Two girls, two destinies

On Christmas day she opened her eyes for the first time since she had been beaten senseless and left naked in the snow on a First Nations reserve in northern Alberta five days before. Her alleged attacker, as the newscasters say, was arrested quickly, having been turned in by community members who knew him and perhaps his evil ways, too. But what he did has been done, and now that she is coming to consciousness, will she remember? How can her parents possibly explain? The police provide regular updates and report that the parents are doing the best they can, but that emotions are high because,"....you don't really expect this to happen. She's only six. She's never had any harm."
     A little further west, on the coast of British Columbia, another community is grieving another little girl, seven, who was buried by boulders that slid her off the trail where she was hiking with her mother and a group of adults and children who regularly hiked together. Gone, just like that, in virtual minutes, Erin Moore, whose pictures show a smiling, rosy-cheeked sprite who liked wearing dangly earrings, who sported a tutu and running shoes for bike rides around her small town. A freak, inexplicable accident.
     Both these tragedies occurred in the week before Christmas. School was out so Erin could join the Monday hiking group. There'd been snow so the unnamed six-year old had been tobagganing with other kids before she ran home to change out of her wet clothes.
     The juxtaposition of the two events has simmered in my mind all week. In 1920, the Swiss psychiatrist Carl Jung introduced the theory of synchronicity, the idea that apparently coincidental events may not be causally related but related by meaning. Coincidences become meaningful by twigging something in the observer.
     The obvious meaning seems to be that tragedy doesn't play favourites, anyone can be struck anywhere, anytime. Family photos of the Moore's show a smiling, athletic, picture-book perfect foursome, the parents said to be an academic couple. To protect the other child's name, her family has not been introduced. Should she recover fully, as we all hope, she will want to escape the identity she is known by now, ie, the six-year old victim of violent sexual abuse. But if conditions on the Paul reserve are like conditions on First Nations reserves elsewhere in the north, housing is minimal, substance abuse problems rampant. What else could begin to explain the behaviour of her alleged attacker except the kind of madness brought on by drugs and alcohol?
     That tragedy can happen to anyone is a true-ism. Nor does the juxtaposition of the two sad events have much meaning as a warning to parents to keep their kids safe. Hiking, tobagganing? These are the sort of things parents should encourage not discourage.
     As a writer of stories, I often lean on technique to find my way to understanding. What point of view will best reveal the truths that must lie beneath?

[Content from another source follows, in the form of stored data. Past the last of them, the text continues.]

Lemma holds_inside s x a : holds s x → inside x a →
  ∃ v, shows s v ∧ vw_lo v ≤ a ∧ a + 4 ≤ vw_brk v ∧ a mod 4 = 0 ∧ vw_word v a = ar_word x a ∧
    (∀ s', shows s' v → holds s' x) ∧
    ∀ s' w, shows s' (with_word (upd (vw_word v) a w) v) → holds s' (mkar (ar_live x) (upd (ar_word x) a w)).
Proof.
  intros (v & bs & Hs & Hu & Hm & Hl & Ha) (p & n & Hp & Hpa & Han & Hal).
  destruct Hu as [Hv|[_ ->]]; [|by rewrite <- Hl in Hp]. pose proof (blocks_sizes _ _ _ _ _ (hp_blocks _ _ Hv)) as Hsz.
  assert (Hr := Hp). rewrite <- Hl in Hr. apply live_range in Hr as (Hr1 & _ & Hr2 & _); [|done].
  rewrite <- (blocks_end _ _ _ _ _ (hp_blocks _ _ Hv)) in Hr2. pose proof Hv as [Hlo Hal8 Hbrk Htop Hb].
  exists v. split; [done|]. split; [lia|]. split; [lia|]. split; [done|]. split; [eapply Ha; [done|lia|done]|].
  split; [intros s' Hs'; exists v, bs; split; [done|split; [by left|done]]|]. intros s' w Hs'. exists (with_word (upd (vw_word v) a w) v), bs. split; [done|].
  assert (kept_blocks : blocks (upd (vw_word v) a w) (vw_base v) 0 bs (vw_top v)).
  { rewrite <- Hl in Hp. destruct (live_find _ _ _ _ Hsz Hp) as (bs1 & q & bs2 & -> & -> & ->).
    apply blocks_app in Hb as [Hb1 (H1 & H2 & Hq & Hb2)]. apply blocks_app. split; [|simpl; split_and!].
    - eapply blocks_ext; [done|]. intros b Hb'. unfold upd. rewrite decide_False by lia. done.
    - unfold upd. rewrite decide_False by lia. done.
    - unfold upd. rewrite decide_False by lia. done.
    - done.
    - eapply blocks_ext; [done|]. intros b Hb'. unfold upd. rewrite decide_False by lia. done. }
  split; [left; by split|]. split; [done|]. split; [done|].
  intros y k b Hy Hb' Hbm. simpl. unfold upd. case_decide; [done|]. by eapply Ha.
Qed.
Lemma step_stays s x op : holds s x → uallowed x op → stays s x op.
Proof.
  destruct op as [n|p|a|a w]; intros Hh Hal; [by apply malloc_stays|by apply free_stays| |].
  - destruct (holds_inside s x a Hh Hal) as (v & Hs & Hlo & Hbrk & Hm & Hw & Hr & _). unfold stays, do_uop.
    eapply wp_load; [done..|]. intros s' Hs'. rewrite Hw. exists x. split; [constructor|by apply Hr].
  - destruct Hal as [Hin Hw0]. destruct (holds_inside s x a Hh Hin) as (v & Hs & Hlo & Hbrk & Hm & _ & _ & Hr).
    unfold stays, do_uop. wp_bind. eapply wp_store; [done..|]. intros s' Hs'. apply wp_ret. eexists. split; [constructor|by apply Hr].
Qed.

Lemma run_stays s x c : usafe x c → holds s x →
  wp (urun c) (λ _ s', ∃ x', ar_runs x c x' ∧ holds s' x') killed s.
Proof.
  intros Hc. revert s. induction Hc as [x|x op k Hal Hk IH]; intros s Hh; simpl.
  - apply wp_ret. exists x. split; [constructor|done].
  - wp_bind. eapply wp_mono; [by apply step_stays| |done]. intros r s' (x' & Hst & Hh').
    eapply wp_mono; [by apply (IH r x' Hst s')| |done]. intros [] s'' (x'' & Hr & Hh''). exists x''. split; [by econstructor|done].
Qed.

(** ** The claims *)

(** C10 A program that asks for less than 2 GB at a time, frees only what it
    was given (once, and not empty) and accesses only its own blocks runs on
    the allocator as it would on separate arrays: [malloc] and [free] never
    report corruption and never loop, blocks are aligned, large enough and
    disjoint, and keep their contents until they are freed.  The kernel may
    still end it on an access. *)
Theorem malloc_refines s v c :
  shows s v → uninit v → usafe (mkar ∅ (vw_word v)) c →
  wp (urun c) (λ _ s', ∃ x', ar_runs (mkar ∅ (vw_word v)) c x' ∧ holds s' x') killed s.
Proof.
  intros Hs Hu Hc. apply run_stays; [done|]. exists v, []. split; [done|]. split; [by right|]. by split.
Qed.

(** [malloc] is first-fit on the list of blocks: it takes the first free
    block that is large enough, cut when two units or more are left, and only
    when there is none asks for more memory at the top; the other blocks stay
    as they are. *)
Theorem malloc_first_fit s v bs size :
  shows s v → heap_is v bs → 0 ≤ size < 2147483632 →
  wp (malloc size)
     (λ p s', ∃ v' bs', shows s' v' ∧ heap_is v' bs' ∧ vw_base v' = vw_base v ∧ kept v v' bs ∧
        match fit (need_of size) (vw_base v) bs with
        | Some (x, bs1) => p = x ∧ bs' = bs1
        | None => p = 0 ∧ bs' = bs ∨ p = vw_top v + 8 ∧ bs' = bs ++ [(need_of size, true)]
        end)
     killed s.
Proof.
  intros Hs Hv Hsz. eapply wp_mono; [by apply (malloc_spec s v bs size); [|left|]| |done].
  assert (ready v = v) as -> by (unfold ready; destruct (Z.eqb_spec (vw_base v) 0); [destruct Hv as [? _ _ _ _]; lia|done]).
  intros p s' (v' & bs' & ? & ? & ? & ? & ?). by exists v', bs'.
Qed.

Which character will provide the best guide? Where to start, in the future and look back, having let time work to make everything clearer? Or begin in the past and lead up to the two separate days when the lives of two separate families changed forever?
     Both communities held candlelight vigils, one in memory; one for healing. But it's the explanation that eludes everyone, and in both cases, it would be just too hard to accept that fates like these are God's will. What kind of God would will such cruel fates? Karma? The result of a badly ruptured society?  Of an especially rainy fall, one consequence having been the minute movement of earth beneath a boulder that may have budged for the first time since the retreat of the glaciers when Erin Moore stepped on it?
     No answers, but respectful cheers to these two spunky spirits, remembering one; hoping for the other.